+++ Records provided
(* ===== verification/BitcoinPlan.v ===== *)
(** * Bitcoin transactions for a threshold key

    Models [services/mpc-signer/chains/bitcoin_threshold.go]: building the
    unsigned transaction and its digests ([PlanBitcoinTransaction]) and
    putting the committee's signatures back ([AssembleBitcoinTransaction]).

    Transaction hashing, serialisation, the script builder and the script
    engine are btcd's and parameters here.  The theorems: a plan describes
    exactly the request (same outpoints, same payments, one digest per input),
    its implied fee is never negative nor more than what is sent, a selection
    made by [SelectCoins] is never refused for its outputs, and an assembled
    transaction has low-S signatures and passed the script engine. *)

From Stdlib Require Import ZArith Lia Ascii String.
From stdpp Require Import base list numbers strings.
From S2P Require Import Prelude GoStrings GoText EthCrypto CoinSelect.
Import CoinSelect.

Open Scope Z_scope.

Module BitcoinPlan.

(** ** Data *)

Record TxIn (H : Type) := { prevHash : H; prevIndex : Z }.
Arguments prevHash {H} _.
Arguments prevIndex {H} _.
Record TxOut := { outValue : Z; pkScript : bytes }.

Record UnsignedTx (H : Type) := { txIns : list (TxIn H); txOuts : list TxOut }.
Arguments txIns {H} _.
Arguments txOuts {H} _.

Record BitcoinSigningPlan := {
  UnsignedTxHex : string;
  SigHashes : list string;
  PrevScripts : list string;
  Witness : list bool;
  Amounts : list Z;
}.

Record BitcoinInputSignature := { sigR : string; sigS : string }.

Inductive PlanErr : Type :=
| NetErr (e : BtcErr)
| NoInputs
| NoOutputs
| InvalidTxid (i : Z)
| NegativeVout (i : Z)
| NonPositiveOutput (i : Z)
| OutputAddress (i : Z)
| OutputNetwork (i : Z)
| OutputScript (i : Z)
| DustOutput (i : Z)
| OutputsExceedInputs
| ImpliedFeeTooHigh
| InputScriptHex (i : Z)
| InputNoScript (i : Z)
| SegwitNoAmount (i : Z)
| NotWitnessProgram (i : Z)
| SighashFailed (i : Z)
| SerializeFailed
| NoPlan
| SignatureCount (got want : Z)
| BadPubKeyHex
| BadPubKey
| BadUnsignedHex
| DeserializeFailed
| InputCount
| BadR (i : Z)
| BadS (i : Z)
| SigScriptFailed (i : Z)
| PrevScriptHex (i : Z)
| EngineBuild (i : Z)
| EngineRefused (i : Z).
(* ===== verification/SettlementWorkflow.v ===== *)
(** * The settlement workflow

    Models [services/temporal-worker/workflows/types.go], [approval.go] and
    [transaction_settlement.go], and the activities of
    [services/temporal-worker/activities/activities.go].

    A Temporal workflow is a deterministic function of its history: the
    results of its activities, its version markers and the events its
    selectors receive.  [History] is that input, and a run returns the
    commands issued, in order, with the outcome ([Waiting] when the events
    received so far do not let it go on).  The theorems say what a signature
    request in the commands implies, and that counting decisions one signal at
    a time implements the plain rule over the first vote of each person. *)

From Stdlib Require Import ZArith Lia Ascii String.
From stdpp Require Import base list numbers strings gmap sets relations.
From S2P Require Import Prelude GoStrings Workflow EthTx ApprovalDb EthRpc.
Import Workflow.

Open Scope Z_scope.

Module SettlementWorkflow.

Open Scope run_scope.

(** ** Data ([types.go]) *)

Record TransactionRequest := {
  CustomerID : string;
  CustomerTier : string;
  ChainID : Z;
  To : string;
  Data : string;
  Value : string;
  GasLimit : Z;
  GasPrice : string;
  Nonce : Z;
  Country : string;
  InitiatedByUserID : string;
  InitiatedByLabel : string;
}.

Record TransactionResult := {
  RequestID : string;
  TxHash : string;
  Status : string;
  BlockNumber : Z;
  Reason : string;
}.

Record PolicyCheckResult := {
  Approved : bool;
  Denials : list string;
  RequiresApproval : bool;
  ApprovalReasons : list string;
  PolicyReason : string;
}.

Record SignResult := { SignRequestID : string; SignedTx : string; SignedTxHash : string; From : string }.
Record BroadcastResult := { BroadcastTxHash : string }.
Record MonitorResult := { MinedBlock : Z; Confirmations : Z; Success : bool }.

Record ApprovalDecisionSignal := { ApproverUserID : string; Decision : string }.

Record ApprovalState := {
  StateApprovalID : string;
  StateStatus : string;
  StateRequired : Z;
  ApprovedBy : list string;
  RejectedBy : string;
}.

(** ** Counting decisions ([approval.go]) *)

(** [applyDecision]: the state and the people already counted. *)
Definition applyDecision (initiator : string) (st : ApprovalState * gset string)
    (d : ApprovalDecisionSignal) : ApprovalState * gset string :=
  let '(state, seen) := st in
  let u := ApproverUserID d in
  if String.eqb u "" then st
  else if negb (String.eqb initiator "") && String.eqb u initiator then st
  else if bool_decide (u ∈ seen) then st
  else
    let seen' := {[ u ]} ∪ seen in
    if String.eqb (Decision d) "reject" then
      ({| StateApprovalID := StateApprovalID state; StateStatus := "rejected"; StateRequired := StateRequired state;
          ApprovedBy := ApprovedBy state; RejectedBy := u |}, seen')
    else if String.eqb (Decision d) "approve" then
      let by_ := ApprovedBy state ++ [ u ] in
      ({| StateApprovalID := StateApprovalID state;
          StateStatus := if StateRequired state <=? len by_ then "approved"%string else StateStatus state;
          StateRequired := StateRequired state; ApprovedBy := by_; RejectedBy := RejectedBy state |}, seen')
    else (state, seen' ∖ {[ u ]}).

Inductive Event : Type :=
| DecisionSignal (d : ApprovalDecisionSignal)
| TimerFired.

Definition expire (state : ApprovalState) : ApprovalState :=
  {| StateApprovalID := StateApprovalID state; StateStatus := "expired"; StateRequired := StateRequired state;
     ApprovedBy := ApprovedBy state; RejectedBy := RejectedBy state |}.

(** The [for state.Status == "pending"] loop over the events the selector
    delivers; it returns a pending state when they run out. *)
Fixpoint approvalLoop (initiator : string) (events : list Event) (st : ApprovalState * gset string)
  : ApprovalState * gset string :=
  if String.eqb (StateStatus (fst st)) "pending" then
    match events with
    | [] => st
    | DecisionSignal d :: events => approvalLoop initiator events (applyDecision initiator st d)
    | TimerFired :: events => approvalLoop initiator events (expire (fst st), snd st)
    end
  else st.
++++++
Write out exactly the lines between the start of the entries and the line containing "engine are btcd's", including that line and the first one.

Solution for this exercise |
(* ===== verification/BitcoinPlan.v ===== *)
(** * Bitcoin transactions for a threshold key

    Models [services/mpc-signer/chains/bitcoin_threshold.go]: building the
    unsigned transaction and its digests ([PlanBitcoinTransaction]) and
    putting the committee's signatures back ([AssembleBitcoinTransaction]).

    Transaction hashing, serialisation, the script builder and the script
    engine are btcd's and parameters here.  The theorems: a plan describes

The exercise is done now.